Man sieht Nils Frahm förmlich vor sich, wie er zu Hause in seinem Wohnzimmer auf dem Boden sitzt und sich mit glasigen Augen durch seine Plattensammlung wühlt: durch nostalgisch-knisternde Balladen und klassische Pianostücke, durch alte Lieben und neue Entdeckungen. Dementsprechend klingt die Compilation, die er für die Late Night Tales-Reihe zusammengestellt hat, wie eine traumwandlerische Reise durch die musikalische Welt des Berliner Komponisten.
Frahms „spätabendliche Geschichten“ streifen durch Neue Musik und Klassik, experimentellen Elektro und Ambient, Jazz und Soul. Er beginnt mit einer eigenen Interpretation, oder besser: Improvisation von John Cages berühmtem stillen Stück „4′33″“. Und mit einem eigenen Stück wird die Musik nach 22 Tracks und Songfragmenten auch wieder enden: einer Pianoversion von „Them“, das er sich aus seinem Soundtrack zu „Victoria“ geliehen hat. Bis dahin verwebt er Four Tet mit Country-Crooner Gene Autrys „You’re The Only Star In My Blue Heaven“, Boards Of Canada mit Vladimir Horowitz und Musik des deutschen Technolabels Rhythm & Sound mit Miles Davis’ „Générique“.

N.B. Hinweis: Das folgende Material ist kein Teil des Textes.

(** * CarryMonkey injection engine: a shallow embedding and its properties

    The development follows the TypeScript sources of the extension:
    the strategy selector ([InjectionStrategySelector]), the helper class
    [InjectionUtils] (run-at conversion, the enhanced in-page executor and
    the cached UserScripts API probe), the build-mode table, the two
    injection strategies, the [UnifiedInjectionEngine] and the
    [GMAPIManager] handler of [GM_xmlhttpRequest].

    Asynchronous functions are embedded as state-passing computations that
    end in a value or in a thrown error (a rejected promise); every reply
    of the browser is an input of the model. *)

From Stdlib Require Import ZArith Bool List String Ascii Lia.
From stdpp Require Import base option list gmap strings.
Import ListNotations.

Local Open Scope string_scope.

(** ** JavaScript conventions used by the sources *)

Module JS.

(** [s || d] on a possibly undefined string: [undefined] and the empty
    string are both falsy. *)
Definition orDefault (o : option string) (d : string) : string :=
  match o with
  | Some s => if String.eqb s "" then d else s
  | None => d
  end.

(** Truthiness of a possibly undefined string. *)
Definition truthy (o : option string) : bool :=
  match o with
  | Some s => negb (String.eqb s "")
  | None => false
  end.

(** [a || []] on a possibly undefined array. *)
Definition orEmpty {A} (o : option (list A)) : list A :=
  match o with
  | Some l => l
  | None => []
  end.

(** [Array.prototype.includes] on strings. *)
Definition includes (l : list string) (x : string) : bool :=
  existsb (String.eqb x) l.

(** [String.prototype.endsWith]. *)
Definition endsWith (s suffix : string) : bool :=
  let n := String.length s in
  let k := String.length suffix in
  (k <=? n)%nat && String.eqb (String.substring (n - k) k s) suffix.

(** [Array.prototype.join]. *)
Fixpoint join (sep : string) (l : list string) : string :=
  match l with
  | [] => ""
  | [x] => x
  | x :: rest => x ++ sep ++ join sep rest
  end.

(** The property names every plain object inherits from
    [Object.prototype]; reading one of them from an object used as a
    dictionary yields the inherited (truthy) value unless the object has
    an own property of that name. *)
Definition objectPrototypeKeys : list string :=
  [ "constructor"; "__proto__"; "hasOwnProperty"; "isPrototypeOf";
    "propertyIsEnumerable"; "toLocaleString"; "toString"; "valueOf";
    "__defineGetter__"; "__defineSetter__";
    "__lookupGetter__"; "__lookupSetter__" ].

Inductive Lookup (V : Type) : Type :=
| Own (v : V)
| Inherited
| Absent.
Arguments Own {V} v.
Arguments Inherited {V}.
Arguments Absent {V}.

(** [obj[key]] on a [Record<string, V>] held in a plain object. *)
Definition get {V} (obj : gmap string V) (key : string) : Lookup V :=
  match obj !! key with
  | Some v => Own v
  | None => if includes objectPrototypeKeys key then Inherited else Absent
  end.

End JS.

(** ** Data model (core/types) *)

Inductive Method : Type :=
| userscripts_dynamic
| userscripts_api
| content_script.

Inductive World : Type :=
| USER_SCRIPT
| MAIN
| ISOLATED.

Inductive Timing : Type :=
| document_start
| document_end
| document_idle.

Record InjectionStrategy : Type := mkStrategy {
  method : Method;
  world : World;
  timing : Timing;
  reason : string
}.

(** The metadata block of a user script. Fields the sources read through
    [x || default] are optional. *)
Record ScriptMeta : Type := mkMeta {
  name : string;
  grant : option (list string);
  run_at : option string;
  sandbox : option string;
  connect : option (list string);
  require : option (list string);
  resource : option (list (string * string));
  matches : option (list string)
}.

Record UserScript : Type := mkScript {
  id : string;
  content : string;
  meta : ScriptMeta
}.

Definition World_eqb (a b : World) : bool :=
  match a, b with
  | USER_SCRIPT, USER_SCRIPT => true
  | MAIN, MAIN => true
  | ISOLATED, ISOLATED => true
  | _, _ => false
  end.

Definition Timing_eqb (a b : Timing) : bool :=
  match a, b with
  | document_start, document_start => true
  | document_end, document_end => true
  | document_idle, document_idle => true
  | _, _ => false
  end.

(** ** InjectionUtils: the pure helpers *)

Module InjectionUtils.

Ohnehin schwebt, pluckert und flirrt alles am Ohr vorbei, als wären die Verbindungslinien immer schon da gewesen und als hätte Frahm sie auf seinem Wohnzimmerboden zu fassen bekommen und für uns sanft gebügelt und gefaltet, damit wir bequem Platz darauf nehmen können. Denn genau das ist es im Grunde, was er hier macht: Er mixt nicht, er faltet die Musik- und Zeitschichten nur über- und ineinander. So lange, bis alles ineinanderfließt wie in einem Traum. Am Ende liest Schauspieler Cillian Murphy eine Kurzgeschichte von Enda Walsh und der Traum endet da, wo er für andere beginnt: mit einer Gutenachtgeschichte.